Bas les masques

Quel choc, quelle sidération ! On n’en revient pas. Il y a un gouffre, que dis-je, des constellations qui séparent les hommes entre eux, et des hommes en eux. Certains sont plongés dans la bêtise et la violence, d’autres planent sur des sommets de connaissances, n’ayant guère de lien, s’ignorant respectivement. Abrutis de savoirs ou d’instincts, cela fait un ensemble sourd. Les opposés sont irréconciliables.

L’ange de la Tempérance, loin d’être tiède, verse son eau sur le monde malgré les forces adverses. Ça fait quel effet ? Ça donne quelle certitude ? Quel remue méninge !

Tout ceux qui à force de doutes en arrivent à douter de leurs convictions et perdre leur sommeil confortable, peut-on dire d’eux qu’ils ont fait des progrès ? S’ils renoncent aux vieilles lunes. Aux astres morts.
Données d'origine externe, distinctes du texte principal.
(** C22: [get_canonical_coherent_tip] returns a coherent block, as its
    documentation says: when the block of the high QC is coherent (and not the
    root), a highest coherent block above it; when it is connected to the root
    but not coherent, the highest coherent block on the way to it, or the root;
    when it is not connected, a highest coherent block of the tree. *)
Theorem canonical_tip_correct (t : BlockTree) (qc : QuorumCertificate) :
  bt_ok round_of t →
  ∃ tip, get_canonical_coherent_tip t qc = Ret tip ∧ is_coherent t tip = true ∧
    (∀ l, path_from_root t (qc_get_block_id qc) l →
       if decide (is_coherent t (qc_get_block_id qc) = true ∧ qc_get_block_id qc ≠ root_id t)
       then highest_below round_of t (qc_get_block_id qc) tip
       else (tip = root_id t ∨ ∃ b, b ∈ l ∧ vb_id b = tip) ∧
            ∀ b, b ∈ l → is_coherent t (vb_id b) = true → (round_of (vb_id b) ≤ round_of tip)%N) ∧
    ((∀ l, ¬ path_from_root t (qc_get_block_id qc) l) → highest_below round_of t (root_id t) tip).
Proof.
  intros Ht. unfold get_canonical_coherent_tip. set (q := qc_get_block_id qc).
  assert (is_coherent t (root_id t) = true) as Hroot by (unfold is_coherent; by rewrite decide_True).
  destruct (get_blocks_on_path_from_root_spec round_of t Ht q) as (r & -> & Hr). cbn [mbind run_bind].
  destruct r as [l|].
  2: { destruct (highest_round_coherent_descendant_spec round_of t Ht (root_id t) Hroot) as (d & -> & Hd).
       exists d. split_and!; [done|by eapply coherent_below_coherent, Hd| |done]. by intros l ?%Hr. }
  pose proof (proj1 (Hr l) eq_refl) as Hl.
  assert (∀ P : Prop, (∀ l, ¬ path_from_root t q l) → P) as Hconn by (intros P Hno; by destruct (Hno l)).
  assert (∀ l', path_from_root t q l' → l' = l) as Huniq by (intros; by eapply path_unique).
  destruct (highest_coherent t l) as [b|] eqn:Hh; cbn [fmap option_fmap option_map].
  - destruct (highest_coherent_Some round_of t Ht q l b Hl Hh) as (Hb & Hbc & Hmax).
    fold (vb_id b). destruct (decide (vb_id b = q)) as [Hq|Hq].
    + destruct (highest_round_coherent_descendant_spec round_of t Ht (vb_id b) Hbc) as (d & -> & Hd).
      exists d. split_and!; [done|by eapply coherent_below_coherent, Hd| |by apply Hconn].
      intros l' _. rewrite Hq in *. rewrite decide_True; [done|]. split; [done|].
      intros Hqr. destruct (path_member round_of t Ht _ _ _ Hl Hb) as (e & He & _).
      by rewrite Hq, Hqr, (root_not_in_tree round_of t Ht) in He.
    + exists (vb_id b). split_and!; [done|done| |by apply Hconn]. intros l' ->%Huniq.
      rewrite decide_False; [by eauto|]. intros [Hqc Hqr].
      destruct (highest_coherent_last round_of t Ht q l Hl Hqc Hqr) as (b' & Hh' & Hb'). congruence.
  - exists (root_id t). split_and!; [done|done| |by apply Hconn]. intros l' ->%Huniq.
    rewrite decide_False.
    + split; [by left|]. intros b Hb Hc. apply find_last_None in Hh. rewrite Forall_forall in Hh.
      specialize (Hh b Hb). unfold vb_id in Hc. congruence.
    + intros [Hqc Hqr]. destruct (highest_coherent_last round_of t Ht q l Hl Hqc Hqr) as (b' & ? & _). congruence.
Qed.
End theorems.
End search.
(** ** Proposing *)

(** What the high certificate of a round lets its leader extend. *)
Definition proposal_basis (p : Pacemaker) (ne : NoEndorsementState) (round : Round) :
    HighExtend * option FreshProposalCertificate * option TimeoutCertificate :=
  match high_certificate p with
  | RcTc tc =>
      match get_nec ne round with
      | Some nec => (HeQc (HighExtend_qc (tc_high_extend tc)), Some (Nec nec), Some tc)
      | None =>
          match tc_high_extend tc with
          | HeTip tip => (HeTip tip, None, Some tc)
          | HeQc qc =>
              (HeQc qc,
               Some (NoTip {| nt_epoch := tc_epoch tc; nt_round := tc_round tc;
                              nt_tip_rounds := tc_tip_rounds tc; nt_high_qc := qc |}),
               Some tc)
          end
      end
  | RcQc qc => (HeQc qc, None, None)
  end.

Definition publish_recovery (round : Round) (last_round_tc : option TimeoutCertificate) : act () :=
  s ← safety_of;
  if negb (is_safe_to_recovery_request s round) then mret ()
  else
    s ← run_lift (recovery_request s round);
    put_safety s ≫= λ _,
    tc ← run_lift (expect last_round_tc);
    p ← pacemaker_of;
    current ← current_round;
    publish (Broadcast (current_epoch p))
      (PmRoundRecovery {| rr_round := current; rr_epoch := current_epoch p; rr_tc := tc |}).

Definition propose_tip (round : Round) (tip : ConsensusTip)
    (last_round_tc : option TimeoutCertificate) : act () :=
  let id := get_id (tip_header tip) in
  consensus_try_update_coherency id ≫= λ _,
  t ← tree_of;
  let is_votable_ts :=
    bool_decide (hdr_timestamp_ns (tip_header tip) < get_current_time (block_timestamp env))%N in
  if negb (is_coherent t id) || negb is_votable_ts then publish_recovery round last_round_tc
  else
    s ← safety_of;
    s ← run_lift (propose s round);
    put_safety s ≫= λ _,
    block ← run_lift (expect (get_block t id));
    p ← pacemaker_of;
    current ← current_round;
    publish (Raptorcast current (current_epoch p))
      (PmProposal {| proposal_round := current; proposal_epoch := current_epoch p; pm_tip := tip;
                     block_body := body (deref block); last_round_tc := last_round_tc |}).

Definition propose_qc (epoch : Epoch) (round : Round) (qc : QuorumCertificate)
    (fresh : option FreshProposalCertificate) (last_round_tc : option TimeoutCertificate) : act () :=
  consensus_try_update_coherency (qc_get_block_id qc) ≫= λ _,
  t ← tree_of;
  if negb (is_coherent t (qc_get_block_id qc)) then mret ()
  else
    let round_signature := RoundSignature_new round (cert_keypair env) in
    path ← run_lift (get_blocks_on_path_from_root t (qc_get_block_id qc));
    pending_blocktree_blocks ← run_lift (expect path);
    '(try_propose_seq_num, timestamp_ns) ←
      match last pending_blocktree_blocks with
      | Some extending_block =>
          n ← run_lift (SeqNum_add (blk_get_seq_num (deref extending_block)) 1);
          mret (n, get_valid_block_timestamp (block_timestamp env)
                     (blk_get_timestamp (deref extending_block)))
      | None =>
          n ← run_lift (SeqNum_add (root_seq_num (info (root t))) 1);
          mret (n, get_valid_block_timestamp (block_timestamp env)
                     (root_timestamp_ns (info (root t))))
      end;
    w ← gets id;
    '(results, state) ← run_lift (get_expected_execution_results (block_policy w)
                                    try_propose_seq_num pending_blocktree_blocks (state_read w));
    put_state_read state ≫= λ _,
    match results with
    | Err _ => mret ()
    | Ok delayed_execution_results =>
        s ← safety_of;
        s ← run_lift (propose s round);
        put_safety s ≫= λ _,
        let params := params_of (chain_config (config env)) round in
        emit [CmdCreateProposal
          {| cp_node_id := nodeid env; cp_epoch := epoch; cp_round := round;
             cp_seq_num := try_propose_seq_num; cp_high_qc := qc;
             cp_round_signature := round_signature; cp_last_round_tc := last_round_tc;
             cp_fresh_proposal_certificate := fresh;
             cp_tx_limit := tx_limit params;
             cp_proposal_gas_limit := proposal_gas_limit params;
             cp_proposal_byte_limit := proposal_byte_limit params;
             cp_beneficiary := beneficiary env; cp_timestamp_ns := timestamp_ns;
             cp_extending_blocks := pending_blocktree_blocks;
             cp_delayed_execution_results := delayed_execution_results |}]
    end.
Je songe à ce qui nous fait grandir, nous remplit d’amour, et de gratitude les uns envers les autres à qui nous devons toujours quelque chose. Ce qui fait que tout vit au lieu de mourir. Tout nous réjouit au lieu de nous affliger de malheurs. Pourquoi donc les enfants ont ce besoin impérieux de jouer, et de rire, si ce n’est que c’est la base du vivant, du bonheur et du divin qui s’élabore en eux et les prépare à devenir grands ?

Bas les masques, l’ignoble et scandaleux masque posé sur leurs sourires, comme un assassinat.